“Momsy!” cried Jessie. “That handsome watch that his grandmother gave Mark when he returned from France?”

“Yes. It really is a misfortune. But I wonder that his clothes were left on him when he came down with such a crash, let alone his watch,” said Mrs. Norwood. “Now we shall have to search all around here——”

“But surely, Mrs. Norwood, it was not lost inside the house—when they took off his clothes to put him to bed, for instance?” Amy said wonderingly.

“Quite true. We know he must have dropped it when the plane landed. But it might have been flung fifty feet away when the machine came down with such a crash.”

“Oh, Momsy!” exclaimed Jessie. “Or it might be buried in the dirt of the rose garden where the plane landed. I’m going to look. Come on, Amy!” and Jessie ran down the veranda steps again.

Amy was right at her shoulder when her friend reached the place between the house and the tower where the aeroplane had fallen. The men had now removed everything but some worthless bits of the machine. The rose bushes were flattened, and the sod was torn up for some yards around. That part of the Norwood place would not look as it had before until the next season.

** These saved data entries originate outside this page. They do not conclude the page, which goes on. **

(* ===== verification/KvRaftCluster.v ===== *)
(** * The replicated key/value service on its cluster

    kvraft1/server.go on the whole stack below it: the servers of KvRaft.v as
    the state machines of RsmCluster.v.  What a client is told is what one
    table, on which the requests of the log were executed one after the other,
    answers; and every replica holds such a table. *)

From S2P Require Import Prelude KvRpc KvSrv RaftNode RaftCluster RaftElection RaftReplication RaftAgreement Rsm RsmCluster KvRaft.
Local Open Scope Z_scope.
Import KvRaft.

Definition empty_kv : KVServer := {| tbl := ∅ |}.

(** the requests [DoOp] understands: those the RPC handlers submit *)
Definition kv_requests (acts : list (kaction any bytes)) : Prop :=
  ∀ i id req, KSubmit i id req ∈ acts → ∃ o, req = op_any o.

(** the reply to [o] that [answered] stands for is that of the table after [ops] *)
Definition replies_as_one (o : kv_op) (answered : Err * (Z + any)) (ops : list kv_op) : Prop :=
  let t := tbl (fst (exec_all empty_kv ops)) in
  match o with
  | OpGet a => ∃ reply, (∀ reply0, Get answered reply0 = Ret reply)
      ∧ (get_Value reply, get_Version reply, get_Err reply) = spec_get t a
  | OpPut a => ∃ reply, (∀ reply0, Put answered reply0 = Ret reply) ∧ put_Err reply = snd (spec_put t a)
  end.

Lemma kv_ops (L : list any) acts : kv_requests acts → (∀ req, req ∈ L → ∃ i id, KSubmit i id req ∈ acts) →
  ∃ ops : list kv_op, L = op_any <$> ops.
Proof.
  intros Hkv. induction L as [|req L IH]; intros H; [by exists []|].
  destruct (H req) as (i & id & Hin); [by left|]. destruct (Hkv i id req Hin) as [o ->].
  destruct IH as [ops ->]; [intros; apply H; by right|]. by exists (o :: ops).
Qed.

Lemma DoOp_replies o ops kv v : DoOp (op_any o) (fst (exec_all empty_kv ops)) = Ret (kv, v) →
  replies_as_one o (OK, inr v) ops.
Proof.
  destruct o as [a|a]; unfold replies_as_one; cbn [op_any]; intros E.
  - rewrite DoOp_get in E. injection E as _ <-. eexists. split; [done|]. apply do_get_spec.
  - rewrite DoOp_put in E. injection E as _ <-. eexists. split; [done|]. by rewrite <-do_put_spec.
Qed.

Section cluster.
Variable maxraftstate : Z.
Variable PersistBytes : Raft (Op any) bytes → Z.
Abbreviation run acts n clk := (stack_run maxraftstate PersistBytes empty_kv acts (stack_init empty_kv clk n)).

(** C12. The replicated store is linearizable over its cluster: in every run of
    servers and peers, whatever crashes, compaction, leader changes and concurrent
    requests it has, when a server's [Submit] of a Get or Put has returned OK, the
    RPC handler answers what the contract gives in the table built by the requests
    the log has before it, each executed once.  The provisos are those of
    [stack_replicas_agree]: one leader per term or an even number of peers, and
    snapshots in sequence; the code ensures neither. *)
Theorem kvraft_cluster_linearized n clk acts done k i r j s v o :
  run acts n clk = Some (done, k) → in_sequence_run done (cluster_init clk n) = Some (k_cluster k) →
  single n clk done → ids_drawn acts → ids_distinct acts → kv_requests acts →
  k_replicas k !! i = Some r → subs (k_rsm r) !! j = Some s → s_ret s = Some (OK, inr v) → s_req s = op_any o →
  ∃ ops, zlen ops = s_index s - 1 ∧ of_log n clk done (k_cluster k) (op_any <$> ops ++ [o])
    ∧ replies_as_one o (OK, inr v) ops.
Proof.
  intros E Hseq Hs Hid Hdis Hkv Hi Hj Hret Hreq.
  destruct (Submit_result maxraftstate PersistBytes empty_kv n clk acts done k i r j s v)
    as (L & s1 & s2 & HL & Hof & Hsub & Hex & Hdo); [apply Restore_Snapshot|done..|].
  destruct (kv_ops L acts Hkv Hsub) as [ops ->]. exists ops. unfold zlen in *. rewrite length_fmap in HL.
  split; [done|]. rewrite Hreq in Hof, Hdo. split; [by rewrite fmap_app|].
  rewrite exec_log_ops in Hex. injection Hex as <-. by eapply DoOp_replies.
Qed.

(** The tables of the replicas are those of one sequence of requests. *)
Theorem kvraft_cluster_tables n clk acts done k :
  run acts n clk = Some (done, k) → in_sequence_run done (cluster_init clk n) = Some (k_cluster k) →
  single n clk done → ids_drawn acts → kv_requests acts →
  ∃ ops, of_log n clk done (k_cluster k) (op_any <$> ops) ∧
    ∀ i r, k_replicas k !! i = Some r → ∃ p, (p ≤ length ops)%nat
      ∧ tbl (sm (k_rsm r)) = tbl (fst (exec_all empty_kv (take p ops)))
      ∧ ∀ rf, caught_up (k_cluster k) i r rf → Z.of_nat p = lastApplied rf.
Proof.
  intros E Hseq Hs Hid Hkv.
  destruct (replicas_copies maxraftstate PersistBytes empty_kv n clk acts done k) as (L & HL & Hr);
    [apply Restore_Snapshot|done..|].
  destruct (kv_ops L acts Hkv) as [ops ->].
  { intros req [x Hx]%list_elem_of_lookup. destruct (HL x req Hx) as (o & <- & Ho).
    destruct (received_submitted _ _ _ _ _ _ _ _ _ _ E Ho) as [i' ?]. by exists i', (Id o). }
  exists ops. split; [done|]. intros i r Hi. destruct (Hr i r Hi) as (p & Hp & Hex & Hc). rewrite length_fmap in Hp.
  exists p. split; [done|]. split; [|done]. rewrite <-fmap_take, exec_log_ops in Hex. by injection Hex as <-.
Qed.
End cluster.

(** *** A concrete run *)

(** the state is never compacted *)
Abbreviation kv_run acts := (stack_run (-1) (λ _, 0) empty_kv acts (stack_init empty_kv clk0 3)).

(** two puts of version 0 on one key and a get, at a leader that peer 1 elected;
    then the leader crashes *)
Definition kv_acts : list (kaction any bytes) :=
  let late := {| now := 1000; rnd := 0 |} in
  (KRaft <$> [ATick 0 late; ADeliver 0 late; AReply 0 late]) ++
  [KSubmit 0 71 (APutArgs (put_k "a")); KSubmit 0 72 (APutArgs (put_k "b")); KSubmit 0 73 (AGetArgs {| get_Key := "k" |})] ++
  (KRaft <$> [AHeartBeat 0; ADeliver 1 late; AReply 1 late; ACommit 0; AApply 0; ASend 0; ASend 0; ASend 0]) ++
  [KRead 0; KRead 0; KRead 0; KRecv 0 1; KRecv 0 2; KRaft (ACrash 2 late)].

Lemma kv_checked (acts : list (kaction any bytes)) :
  forallb (λ a, match a with
                | KSubmit _ _ (AGetArgs _ | APutArgs _) => true
                | KSubmit _ _ _ => false
                | _ => true
                end) acts = true → kv_requests acts.
Proof.
  rewrite forallb_forall. intros H i id req Hin%list_elem_of_In. specialize (H _ Hin). simpl in H.
  destruct req as [|a|a| | |]; try done; [by exists (OpGet a)|by exists (OpPut a)].
Qed.

Lemma kvraft_cluster_linearized_witness : ∃ done k r s v ops, kv_run kv_acts = Some (done, k) ∧
  k_replicas k !! 0%nat = Some r ∧ subs (k_rsm r) !! 1%nat = Some s ∧ s_ret s = Some (OK, inr v) ∧
  zlen ops = s_index s - 1 ∧ of_log 3 clk0 done (k_cluster k) (op_any <$> ops ++ [OpPut (put_k "b")])
    ∧ replies_as_one (OpPut (put_k "b")) (OK, inr v) ops.
Proof.
  destruct (kv_run kv_acts) as [[done k]|] eqn:E; [|vm_compute in E; discriminate E].
  assert (∃ r s v, k_replicas k !! 0%nat = Some r ∧ subs (k_rsm r) !! 1%nat = Some s
    ∧ s_ret s = Some (OK, inr v) ∧ s_req s = op_any (OpPut (put_k "b"))) as (r & s & v & Hr & Hs & Hret & Hreq).
  { vm_compute in E. injection E as _ <-. eexists _, _, _. split_and!; reflexivity. }
  destruct (kvraft_cluster_linearized (-1) (λ _, 0) 3 clk0 kv_acts done k 0 r 1 s v (OpPut (put_k "b"))) as (ops & H).
  - exact E.
  - vm_compute in E. injection E as <- <-. vm_compute. reflexivity.
  - right. vm_compute in E. injection E as <- <-. apply one_leader_checked. vm_compute. reflexivity.
  - by apply ids_checked.
  - apply ids_distinct_checked. vm_compute. reflexivity.
  - by apply kv_checked.
  - exact Hr.
  - exact Hs.
  - exact Hret.
  - exact Hreq.
  - exists done, k, r, s, v, ops. split; [reflexivity|]. split; [exact Hr|]. split; [exact Hs|].
    split; [exact Hret|exact H].
Defined.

“Now, let’s look carefully, everywhere,” Jessie said. “Those workmen, of course, would not find the watch and say nothing about it?”

“They came from Stratfordtown, and I’m sure they are fond of Mark,” said Amy reflectively. “They say everybody is fond of Mark over there, and proud of him, too.”

“Then the watch must be here,” Jessie declared.

“Perhaps,” her chum said, with continued gravity. “But what you just told me about little Hen and those Dogtown kids being up here last evening and poking around, gives me a worried thought, honey.”